EXERCISE DIRECTIONS: Only lines with the word "stray" are needed; collect each of them from the listing below.
══════
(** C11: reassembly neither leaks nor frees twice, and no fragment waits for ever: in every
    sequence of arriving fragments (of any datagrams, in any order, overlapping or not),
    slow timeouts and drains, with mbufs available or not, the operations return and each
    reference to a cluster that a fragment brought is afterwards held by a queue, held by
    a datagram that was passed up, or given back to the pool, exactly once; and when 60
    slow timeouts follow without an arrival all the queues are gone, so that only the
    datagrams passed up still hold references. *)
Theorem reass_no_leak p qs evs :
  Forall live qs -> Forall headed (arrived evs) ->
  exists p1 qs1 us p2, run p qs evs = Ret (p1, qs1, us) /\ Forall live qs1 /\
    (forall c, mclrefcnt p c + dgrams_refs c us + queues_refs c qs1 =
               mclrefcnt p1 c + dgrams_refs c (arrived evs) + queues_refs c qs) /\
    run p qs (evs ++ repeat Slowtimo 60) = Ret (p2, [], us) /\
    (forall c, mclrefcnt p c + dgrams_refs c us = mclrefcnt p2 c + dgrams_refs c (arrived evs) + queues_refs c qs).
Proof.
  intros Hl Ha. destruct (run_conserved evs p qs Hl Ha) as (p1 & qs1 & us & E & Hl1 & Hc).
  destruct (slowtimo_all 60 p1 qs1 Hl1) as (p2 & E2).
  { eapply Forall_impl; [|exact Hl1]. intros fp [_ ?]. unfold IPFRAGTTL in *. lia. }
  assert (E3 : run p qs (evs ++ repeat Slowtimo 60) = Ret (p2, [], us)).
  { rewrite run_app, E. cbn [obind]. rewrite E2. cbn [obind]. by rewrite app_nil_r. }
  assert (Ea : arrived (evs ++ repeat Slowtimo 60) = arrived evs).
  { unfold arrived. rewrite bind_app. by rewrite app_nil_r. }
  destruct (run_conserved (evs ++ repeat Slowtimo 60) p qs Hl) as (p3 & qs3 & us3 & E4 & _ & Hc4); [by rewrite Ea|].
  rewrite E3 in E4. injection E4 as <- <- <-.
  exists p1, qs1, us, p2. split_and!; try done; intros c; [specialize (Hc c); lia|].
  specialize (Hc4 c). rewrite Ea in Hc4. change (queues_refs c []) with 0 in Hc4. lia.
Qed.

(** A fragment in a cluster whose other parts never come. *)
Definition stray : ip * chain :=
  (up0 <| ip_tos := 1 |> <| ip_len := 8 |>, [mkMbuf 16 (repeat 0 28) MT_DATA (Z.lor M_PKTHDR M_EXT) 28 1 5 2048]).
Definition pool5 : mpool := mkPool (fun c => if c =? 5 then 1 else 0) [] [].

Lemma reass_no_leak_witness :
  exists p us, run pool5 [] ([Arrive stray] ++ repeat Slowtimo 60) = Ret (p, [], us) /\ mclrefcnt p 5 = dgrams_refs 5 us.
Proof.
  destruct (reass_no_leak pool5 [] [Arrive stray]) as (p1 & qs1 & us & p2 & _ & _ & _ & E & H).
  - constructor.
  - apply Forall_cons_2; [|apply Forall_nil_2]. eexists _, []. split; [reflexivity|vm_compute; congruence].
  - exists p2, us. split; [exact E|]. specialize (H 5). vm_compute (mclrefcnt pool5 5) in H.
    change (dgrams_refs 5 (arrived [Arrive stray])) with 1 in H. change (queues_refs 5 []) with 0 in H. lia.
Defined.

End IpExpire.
══════
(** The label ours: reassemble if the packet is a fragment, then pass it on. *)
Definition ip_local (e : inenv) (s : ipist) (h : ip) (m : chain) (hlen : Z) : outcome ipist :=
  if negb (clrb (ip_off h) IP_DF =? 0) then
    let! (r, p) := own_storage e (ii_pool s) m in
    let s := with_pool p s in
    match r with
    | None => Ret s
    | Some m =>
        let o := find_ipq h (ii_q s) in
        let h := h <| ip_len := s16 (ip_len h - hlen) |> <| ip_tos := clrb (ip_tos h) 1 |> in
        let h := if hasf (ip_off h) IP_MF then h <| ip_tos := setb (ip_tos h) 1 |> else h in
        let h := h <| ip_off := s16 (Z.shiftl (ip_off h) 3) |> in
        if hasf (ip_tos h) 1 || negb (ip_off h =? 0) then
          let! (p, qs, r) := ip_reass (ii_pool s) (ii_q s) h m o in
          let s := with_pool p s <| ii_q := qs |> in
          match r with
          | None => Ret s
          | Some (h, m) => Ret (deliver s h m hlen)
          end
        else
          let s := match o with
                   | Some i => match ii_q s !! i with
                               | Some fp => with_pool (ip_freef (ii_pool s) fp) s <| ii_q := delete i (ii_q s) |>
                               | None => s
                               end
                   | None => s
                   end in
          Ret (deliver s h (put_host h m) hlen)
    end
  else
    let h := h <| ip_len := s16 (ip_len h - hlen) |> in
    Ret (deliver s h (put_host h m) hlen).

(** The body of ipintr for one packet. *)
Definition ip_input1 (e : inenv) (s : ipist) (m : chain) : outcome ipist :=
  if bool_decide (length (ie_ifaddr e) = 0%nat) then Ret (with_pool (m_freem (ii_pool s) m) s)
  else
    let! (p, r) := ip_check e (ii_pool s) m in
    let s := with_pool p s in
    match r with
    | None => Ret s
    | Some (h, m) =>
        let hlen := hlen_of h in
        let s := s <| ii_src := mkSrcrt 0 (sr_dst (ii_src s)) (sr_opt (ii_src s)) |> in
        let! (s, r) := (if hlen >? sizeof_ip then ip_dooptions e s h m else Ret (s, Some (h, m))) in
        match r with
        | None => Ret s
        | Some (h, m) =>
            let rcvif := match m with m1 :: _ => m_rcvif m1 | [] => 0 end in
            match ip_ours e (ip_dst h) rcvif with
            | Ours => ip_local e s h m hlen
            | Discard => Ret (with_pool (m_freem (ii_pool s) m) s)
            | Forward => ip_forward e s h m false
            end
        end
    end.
══════
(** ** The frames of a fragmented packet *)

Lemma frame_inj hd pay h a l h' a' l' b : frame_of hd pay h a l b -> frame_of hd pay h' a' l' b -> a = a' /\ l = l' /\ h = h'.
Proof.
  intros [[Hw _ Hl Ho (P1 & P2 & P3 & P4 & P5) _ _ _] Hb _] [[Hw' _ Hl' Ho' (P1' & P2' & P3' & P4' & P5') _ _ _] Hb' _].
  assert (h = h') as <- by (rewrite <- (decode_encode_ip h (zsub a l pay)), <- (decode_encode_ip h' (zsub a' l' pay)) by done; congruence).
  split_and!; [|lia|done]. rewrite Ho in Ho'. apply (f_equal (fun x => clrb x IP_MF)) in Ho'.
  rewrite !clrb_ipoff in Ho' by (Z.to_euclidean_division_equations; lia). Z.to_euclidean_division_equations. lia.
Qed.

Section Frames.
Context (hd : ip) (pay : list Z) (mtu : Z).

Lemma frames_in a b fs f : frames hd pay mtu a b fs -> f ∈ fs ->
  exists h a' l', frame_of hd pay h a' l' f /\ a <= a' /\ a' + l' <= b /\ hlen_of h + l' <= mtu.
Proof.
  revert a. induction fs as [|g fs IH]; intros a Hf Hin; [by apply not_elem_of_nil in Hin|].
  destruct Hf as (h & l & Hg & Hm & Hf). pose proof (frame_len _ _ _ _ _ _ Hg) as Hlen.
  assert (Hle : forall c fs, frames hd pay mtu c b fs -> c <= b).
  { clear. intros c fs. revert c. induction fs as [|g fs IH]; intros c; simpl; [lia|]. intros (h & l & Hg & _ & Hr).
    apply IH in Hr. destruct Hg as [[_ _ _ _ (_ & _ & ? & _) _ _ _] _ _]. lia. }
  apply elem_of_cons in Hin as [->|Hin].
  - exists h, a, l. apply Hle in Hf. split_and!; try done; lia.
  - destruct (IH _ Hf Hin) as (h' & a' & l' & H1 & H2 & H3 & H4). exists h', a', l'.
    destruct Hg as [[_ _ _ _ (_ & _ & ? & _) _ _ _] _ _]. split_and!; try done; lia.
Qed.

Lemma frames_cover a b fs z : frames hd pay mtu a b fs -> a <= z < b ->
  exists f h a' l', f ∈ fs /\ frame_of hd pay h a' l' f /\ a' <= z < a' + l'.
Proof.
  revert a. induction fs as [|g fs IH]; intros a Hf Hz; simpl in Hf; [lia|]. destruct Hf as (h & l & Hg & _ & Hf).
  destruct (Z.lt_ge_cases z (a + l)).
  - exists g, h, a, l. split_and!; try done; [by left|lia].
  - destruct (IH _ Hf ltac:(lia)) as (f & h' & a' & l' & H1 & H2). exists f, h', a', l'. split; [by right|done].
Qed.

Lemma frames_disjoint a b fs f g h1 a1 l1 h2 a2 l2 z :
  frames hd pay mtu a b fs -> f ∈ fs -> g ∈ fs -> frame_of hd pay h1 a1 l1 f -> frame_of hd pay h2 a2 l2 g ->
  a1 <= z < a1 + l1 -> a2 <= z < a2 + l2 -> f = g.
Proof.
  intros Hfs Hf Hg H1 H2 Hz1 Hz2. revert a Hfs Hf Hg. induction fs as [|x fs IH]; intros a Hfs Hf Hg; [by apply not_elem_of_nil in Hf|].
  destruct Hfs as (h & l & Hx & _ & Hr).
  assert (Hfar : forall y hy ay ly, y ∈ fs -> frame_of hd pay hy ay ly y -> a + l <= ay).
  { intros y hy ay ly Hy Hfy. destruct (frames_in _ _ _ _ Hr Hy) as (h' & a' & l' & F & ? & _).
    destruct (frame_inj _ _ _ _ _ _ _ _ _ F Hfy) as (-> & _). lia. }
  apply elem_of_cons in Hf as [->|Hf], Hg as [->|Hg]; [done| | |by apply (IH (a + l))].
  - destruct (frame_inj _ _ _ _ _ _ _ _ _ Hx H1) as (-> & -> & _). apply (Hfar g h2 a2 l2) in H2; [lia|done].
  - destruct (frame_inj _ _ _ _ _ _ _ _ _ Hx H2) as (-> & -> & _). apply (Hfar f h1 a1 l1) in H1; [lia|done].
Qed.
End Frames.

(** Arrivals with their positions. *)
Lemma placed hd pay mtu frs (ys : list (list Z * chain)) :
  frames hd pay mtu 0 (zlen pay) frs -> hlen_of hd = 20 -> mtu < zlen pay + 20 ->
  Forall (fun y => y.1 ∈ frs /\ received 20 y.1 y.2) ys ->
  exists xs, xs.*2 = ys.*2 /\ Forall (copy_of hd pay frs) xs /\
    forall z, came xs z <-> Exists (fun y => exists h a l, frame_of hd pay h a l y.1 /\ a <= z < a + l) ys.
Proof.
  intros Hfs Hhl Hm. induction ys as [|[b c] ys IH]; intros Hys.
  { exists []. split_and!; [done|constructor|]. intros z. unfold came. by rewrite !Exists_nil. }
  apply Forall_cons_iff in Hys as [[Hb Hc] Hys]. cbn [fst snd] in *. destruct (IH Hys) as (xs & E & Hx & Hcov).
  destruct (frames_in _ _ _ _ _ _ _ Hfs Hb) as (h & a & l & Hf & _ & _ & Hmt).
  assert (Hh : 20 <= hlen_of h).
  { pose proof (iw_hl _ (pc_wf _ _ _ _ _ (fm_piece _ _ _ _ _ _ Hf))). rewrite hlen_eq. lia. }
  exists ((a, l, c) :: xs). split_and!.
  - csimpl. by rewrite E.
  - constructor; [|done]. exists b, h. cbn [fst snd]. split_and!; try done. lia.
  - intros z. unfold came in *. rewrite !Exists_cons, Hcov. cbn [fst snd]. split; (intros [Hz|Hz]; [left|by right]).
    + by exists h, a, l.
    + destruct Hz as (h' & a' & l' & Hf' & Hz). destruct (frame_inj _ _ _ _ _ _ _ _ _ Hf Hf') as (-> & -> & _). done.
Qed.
══════
THE COMPLETED TASK:
Definition stray : ip * chain :=
  exists p us, run pool5 [] ([Arrive stray] ++ repeat Slowtimo 60) = Ret (p, [], us) /\ mclrefcnt p 5 = dgrams_refs 5 us.
  destruct (reass_no_leak pool5 [] [Arrive stray]) as (p1 & qs1 & us & p2 & _ & _ & _ & E & H).
    change (dgrams_refs 5 (arrived [Arrive stray])) with 1 in H. change (queues_refs 5 []) with 0 in H. lia.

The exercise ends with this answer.